• GOAL OF THE EXERCISE
Filter the listing below down to the lines holding the word "ltac", and copy those lines.

• DATA
==================================================
Lemma reserved_names_updated_witness :
  let d' := update_reserved_names (reserved_names_update_do_apply bank_db reserve_shop) in
  "shop"%string ∈ rn_names (reserved_names d') ∧ "bank"%string ∉ rn_names (reserved_names d') ∧
  "mint"%string ∈ rn_names (reserved_names d').
Proof.
  destruct (reserved_names_updated (FS := lower_abc) bank_db reserve_shop _ ltac:(vm_compute; reflexivity) ltac:(vm_compute; reflexivity) eq_refl)
    as (Ha & Hd & Hs & _).
  split_and!.
  - change (to_lower "Shop" ∈ rn_names (reserved_names (update_reserved_names (reserved_names_update_do_apply bank_db reserve_shop)))).
    apply Ha. vm_compute. reflexivity.
  - change (to_lower "bank" ∉ rn_names (reserved_names (update_reserved_names (reserved_names_update_do_apply bank_db reserve_shop)))).
    apply Hd. vm_compute. reflexivity.
  - apply Hs; [intros m Hm|intros m Hm|vm_compute; reflexivity]; cbn in Hm; apply elem_of_singleton in Hm as ->; vm_compute; congruence.
Defined.

(** A genesis balance of 1000 that vests over 1000 days, after 500 of them. *)
Definition genesis_policy : linear_vesting_policy := mkLinear (1570000000 - 500 * 86400) 0 (1000 * 86400) 1000.
Definition genesis_db : database :=
  set_genesis_balances (λ _, mkTable {[ 0 := mkBalanceObject 77 (core_asset 1000) (Some genesis_policy) 0 ]} 1) sample_db.
Definition addresses_of_key (k : Z) : list Z := [k + 70; k + 71].
Definition claim (n : Z) : balance_claim_operation := mkBalanceClaim (core_asset 0) alice 0 7 (core_asset n).
Definition run_claim (n : Z) : result database :=
  start_evaluate (E := balance_claim_evaluator addresses_of_key false) false false (Ok 0) genesis_db (claim n).

Lemma genesis_db_wf : genesis_wf genesis_db.
Proof.
  intros id b p. unfold genesis_objects, genesis_db. cbn.
  intros [<- <-]%lookup_singleton_Some [= <-]. split_and!; vm_compute; congruence.
Qed.

Lemma balance_claim_correct_witness : ∃ d', run_claim 400 = Ok d' ∧ genesis_wf d' ∧
  amount (get_balance d' alice core_id) = amount (get_balance sample_db alice core_id) + 400.
Proof.
  eexists (get_ok (run_claim 400) sample_db). assert (run_claim 400 = Ok (get_ok (run_claim 400) sample_db)) as E by (vm_compute; reflexivity).
  destruct (balance_claim_correct addresses_of_key (Ok 0) genesis_db (claim 400) _ genesis_db_wf ltac:(vm_compute; reflexivity) E)
    as (_ & Hw & b & _ & _ & _ & _ & _ & _ & _ & G).
  split; [exact E|]. split; [by apply Hw|]. rewrite G. vm_compute. reflexivity.
Defined.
==================================================
• SOLUTION FOR THIS PROBLEM
  destruct (reserved_names_updated (FS := lower_abc) bank_db reserve_shop _ ltac:(vm_compute; reflexivity) ltac:(vm_compute; reflexivity) eq_refl)
  destruct (balance_claim_correct addresses_of_key (Ok 0) genesis_db (claim 400) _ genesis_db_wf ltac:(vm_compute; reflexivity) E)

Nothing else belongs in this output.